Booboostwo · 07/10/2019 15:24

finitemonkeys what is the clinical definition of a disability? A significant mental of physical impairment that substantively limits (an aspect of) a person's life. As such the definition is subjective - purposefully so. And I think you are mixing up the inclusion of homosexuality in the DSM as a mental illness with it being a disability. I am not too sure anyone has ever claimed that homosexuality is a disability. Psychiatrists used to think it was a mental illness but that has now been revised (as is common with the list of mental illnesses), and it is a protected characteristic in many legal jurisdictions but that is all.

Branleuse · 07/10/2019 15:25

I dont agree with pottedshrimps view either, and its one of the reasons I cant deal with, or got banned from a couple of groups for autistic women on facebook.

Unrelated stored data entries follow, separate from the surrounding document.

(** A [connect] that fails and does not complete returns -1; one that
    succeeds at once or completes returns another value.  In both cases
    the timeout is what [select] left when there was a wait. *)
Lemma connect_refused (env : connect_env) (sockfd : Z) (addr : sockaddr)
  (tv : timeval) (errno e : errno_t) :
  ce_connect env = Fail e ->
  (e = EINPROGRESS -> ~ completes env) ->
  exists e' cs,
    _connect env sockfd addr tv errno
    = (-1, e',
       if bool_decide (ce_connect env = Fail EINPROGRESS)
       then ce_timeleft env else tv,
       cs).
Proof.
  intros Hc Hno. unfold _connect. rewrite Hc. cbn [rc_of errno_after].
  change (-1 =? -1) with true. cbn [andb].
  destruct (decide (e = EINPROGRESS)) as [->|Hne].
  - rewrite !bool_decide_eq_true_2 by reflexivity.
    destruct (Z.leb_spec (rc_of (ce_select env)) 0) as [Hle|Hgt];
      [eexists _, _; reflexivity|].
    destruct (Z.eqb_spec (rc_of (ce_getsockopt env)) 0) as [Eg|Ng];
      [|eexists _, _; reflexivity].
    destruct (Z.eqb_spec (ce_optval env) 0) as [Eo|No];
      [|eexists _, _; reflexivity].
    exfalso. apply (Hno eq_refl). repeat split; assumption.
  - rewrite !bool_decide_eq_false_2 by congruence.
    eexists _, _. reflexivity.
Qed.

Lemma connect_accepted (env : connect_env) (sockfd : Z) (addr : sockaddr)
  (tv : timeval) (errno : errno_t) :
  (exists v, ce_connect env = Ret v /\ v <> -1)
  \/ (ce_connect env = Fail EINPROGRESS /\ completes env) ->
  exists rc e' cs,
    _connect env sockfd addr tv errno
    = (rc, e',
       if bool_decide (ce_connect env = Fail EINPROGRESS)
       then ce_timeleft env else tv,
       cs)
    /\ rc <> -1 /\ sys_connect sockfd addr ∈ cs.
Proof.
  intros [(v & Hc & Hv)|(Hc & Hsel & Hget & Hopt)]; unfold _connect;
    rewrite Hc; cbn [rc_of errno_after].
  - destruct (Z.eqb_spec v (-1)) as [|_]; [contradiction|]. cbn [andb].
    rewrite bool_decide_eq_false_2 by discriminate.
    eexists _, _, _. split; [reflexivity|]. split; [exact Hv|].
    apply list_elem_of_In. left. reflexivity.
  - change (-1 =? -1) with true. cbn [andb].
    rewrite !bool_decide_eq_true_2 by reflexivity.
    destruct (Z.leb_spec (rc_of (ce_select env)) 0) as [Hle|_]; [lia|].
    rewrite Hget, Hopt. cbn [Z.eqb andb].
    eexists _, _, _. split; [reflexivity|]. split; [discriminate|].
    apply list_elem_of_In. left. reflexivity.
Qed.

(** Candidates that refuse are passed over: the loop goes on with the next
    one, the context changed in its response timeout only. *)
Lemma pi_connect_loop_skips_refused (failing : list candidate) :
  Forall refuses failing ->
  forall (idx : nat) (ctx : modbus_t) (errno : errno_t),
  exists e cs,
    forall rest,
      let ctx1 :=
        set_response_timeout
          (foldl timeout_after (response_timeout ctx) failing) ctx in
      pi_connect_loop (failing ++ rest) idx ctx errno
      = (fst (fst (pi_connect_loop rest (length failing + idx) ctx1 e)),
         snd (fst (pi_connect_loop rest (length failing + idx) ctx1 e)),
         cs ++ snd (pi_connect_loop rest (length failing + idx) ctx1 e)).
Proof.
  induction 1 as [|ai failing Hai _ IH]; intros idx ctx errno.
  - exists errno, []. intros rest. cbn.
    rewrite set_response_timeout_same.
    destruct (pi_connect_loop rest idx ctx errno) as [[c e] cs]. reflexivity.
  - cbn [foldl].
    destruct (Z.ltb_spec (rc_of (ca_socket ai)) 0) as [Hneg|Hpos].
    + assert (Hta : timeout_after (response_timeout ctx) ai
                    = response_timeout ctx).
      { unfold timeout_after, waited.
        destruct (Z.leb_spec 0 (rc_of (ca_socket ai))) as [?|_]; [lia|].
        reflexivity. }
      rewrite Hta.
      destruct (IH (S idx) ctx (errno_after (ca_socket ai) errno))
        as (e' & cs & Hrest).
      exists e', (sys_socket (rc_of (ca_socket ai)) :: cs). intros rest.
      cbn [app pi_connect_loop length].
      destruct (Z.ltb_spec (rc_of (ca_socket ai)) 0) as [_|?]; [|lia].
      cbv zeta in Hrest. rewrite Hrest.
      replace (length failing + S idx)%nat
        with (S (length failing) + idx)%nat by lia.
      reflexivity.
    + destruct Hai as [Hlt|(e & Hc & Hno)]; [lia|].
      set (fd := rc_of (ca_socket ai)) in *.
      set (tv := if bool_decide (ce_connect (ca_connect ai)
                                 = Fail EINPROGRESS)
                 then ce_timeleft (ca_connect ai)
                 else response_timeout ctx).
      assert (Hta : timeout_after (response_timeout ctx) ai = tv).
      { unfold timeout_after, waited. fold fd.
        destruct (Z.leb_spec 0 fd) as [_|?]; [|lia]. reflexivity. }
      rewrite Hta.
      set (opt := if ai_inet ai
                  then let '(_, errno0, calls1) :=
                         _modbus_tcp_set_ipv4_options (ca_options ai) fd
                           (errno_after (ca_socket ai) errno)
                       in (errno0, calls1)
                  else (errno_after (ca_socket ai) errno, [])).
      destruct (connect_refused (ca_connect ai) fd (addr_info idx)
                  (response_timeout ctx) (fst opt) e Hc Hno)
        as (e2 & cs2 & Econ).
      fold tv in Econ.
      destruct (IH (S idx) (set_response_timeout tv ctx)
                  (errno_after (ca_close ai) e2)) as (e' & cs & Hrest).
      exists e', (sys_socket fd :: snd opt ++ cs2 ++ sys_close fd :: cs).
      intros rest.
      cbn [app pi_connect_loop length]. fold fd.
      destruct (Z.ltb_spec fd 0) as [?|_]; [lia|].
      fold opt. destruct opt as [e1 calls1]. cbn [fst snd] in *.
      rewrite Econ. change (-1 =? -1) with true. cbv iota.
      cbv zeta in Hrest. rewrite Hrest.
      change (response_timeout (set_response_timeout tv ctx)) with tv.
      rewrite set_response_timeout_twice.
      replace (length failing + S idx)%nat
        with (S (length failing) + idx)%nat by lia.
      cbn [fst snd]. rewrite <- !app_assoc. reflexivity.
Qed.

(** An accepting candidate ends the loop: its socket goes into the
    context, and the candidates after it are not looked at. *)
Lemma pi_connect_loop_takes_accepting (good : candidate) (fd0 : Z) :
  accepts fd0 good ->
  forall (idx : nat) (ctx : modbus_t) (errno : errno_t),
  exists e cs,
    sys_connect fd0 (addr_info idx) ∈ cs
    /\ forall rest,
         pi_connect_loop (good :: rest) idx ctx errno
         = (set_s fd0 (set_response_timeout
                         (timeout_after (response_timeout ctx) good) ctx),
            e, cs).
Proof.
  intros (Hs & Hfd & Hc) idx ctx errno.
  set (opt := if ai_inet good
              then let '(_, errno0, calls1) :=
                     _modbus_tcp_set_ipv4_options (ca_options good) fd0
                       (errno_after (ca_socket good) errno)
                   in (errno0, calls1)
              else (errno_after (ca_socket good) errno, [])).
  destruct (connect_accepted (ca_connect good) fd0 (addr_info idx)
              (response_timeout ctx) (fst opt) Hc)
    as (rc & e2 & cs2 & Econ & Hrc & Hin).
  exists e2, (sys_socket fd0 :: snd opt ++ cs2). split.
  - apply list_elem_of_In. right. apply in_or_app. right.
    apply list_elem_of_In. exact Hin.
  - intros rest. cbn [pi_connect_loop]. rewrite Hs.
    destruct (Z.ltb_spec fd0 0) as [?|_]; [lia|].
    fold opt. destruct opt as [e1 calls1]. cbn [fst snd] in *.
    rewrite Econ. destruct (Z.eqb_spec rc (-1)) as [|_]; [contradiction|].
    unfold timeout_after, waited. rewrite Hs.
    destruct (Z.leb_spec 0 fd0) as [_|?]; [|lia]. reflexivity.
Qed.

(** X16: when the candidates before the first accepting one all refuse (at
    once or after a connection in progress), the connect returns 0 with the
    socket of the accepting candidate in the context, connected to that
    candidate's address; the response timeout is what the waits of the
    candidates tried left of it, and the candidates after the accepting one
    have no influence on the result. *)
Theorem tcp_pi_connect_takes_first_accepting_candidate
  (failing rest : list candidate) (good : candidate) (fd0 : Z)
  (h : gmap loc backend_data_t) (ctx : modbus_t) (errno : errno_t)
  (d : modbus_tcp_pi_t) :
  h !! backend_data ctx = Some (tcp_pi_data d) ->
  Forall refuses failing ->
  accepts fd0 good ->
  exists errno' calls,
    let tv := foldl timeout_after (response_timeout ctx)
                    (failing ++ [good]) in
    _modbus_tcp_pi_connect 0 (failing ++ good :: rest) h ctx errno
      = Some (set_s fd0 (set_response_timeout tv ctx), 0, errno', calls)
    /\ _modbus_tcp_pi_connect 0 (failing ++ [good]) h ctx errno
       = Some (set_s fd0 (set_response_timeout tv ctx), 0, errno', calls)
    /\ sys_connect fd0 (addr_info (length failing)) ∈ calls.
Proof.
  intros Hd Hfail Hgood.
  destruct (pi_connect_loop_skips_refused failing Hfail 0%nat ctx errno)
    as (e & cs & Hskip). cbv zeta in Hskip.
  set (ctx1 := set_response_timeout
                 (foldl timeout_after (response_timeout ctx) failing) ctx)
    in *.
  destruct (pi_connect_loop_takes_accepting good fd0 Hgood
              (length failing + 0) ctx1 e) as (e' & cs' & Hin & Etake).
  assert (Hfd : 0 <= fd0) by (destruct Hgood as (_ & ? & _); assumption).
  unfold _modbus_tcp_pi_connect. rewrite Hd. cbn [Z.eqb negb].
  rewrite !Hskip, !Etake. cbn [fst snd set_s s].
  destruct (Z.ltb_spec fd0 0) as [?|_]; [lia|].
  rewrite foldl_app. cbn [foldl].
  change (response_timeout ctx1)
    with (foldl timeout_after (response_timeout ctx) failing).
  unfold ctx1. rewrite set_response_timeout_twice.
  eexists _, _. split; [reflexivity|]. split; [reflexivity|].
  rewrite Nat.add_0_r in Hin.
  apply list_elem_of_In. right. apply in_or_app. left. apply in_or_app.
  right. apply list_elem_of_In. exact Hin.
Qed.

I can understand the anger sometimes, but to me, its like the anger directed at men from some feminists. I understand it, but I dont share it, and its not common to all feminists who understand that we live with and around these people and theyre not enemies. I know LOADS of NT people who I feel totally get it and arent dicks about it, and then there are a lot of others who are just awful, really negative, think that our children should be removed from situations and that we are making excuses and are lazy etc.

PralineCookie · 07/10/2019 15:26

So if people who are NT have an easier life, why is it wrong for me to wish away my anxiety. Depression sensory issues, emotional lability, self harming, struggling to read emotions, tell when people are joking etc?

ClownsandCowboys · 07/10/2019 15:29

Cancer is bad, epilespy is bad- doesn't mean the people with those medical conditions are bad.

@finitemonkeys as it happens I have Bipolar Disorder- I consider it a bad thing.

My dd considers autism a bad thing, she hates it.

BarbariansMum · 07/10/2019 15:29

@finitemonkeys care to quantify that? What percentage of autists dont experience autism as a disability? And what of those who do? Are they allowed to agree with the OP? She only proposed that it can be a bad thing, not that it always was.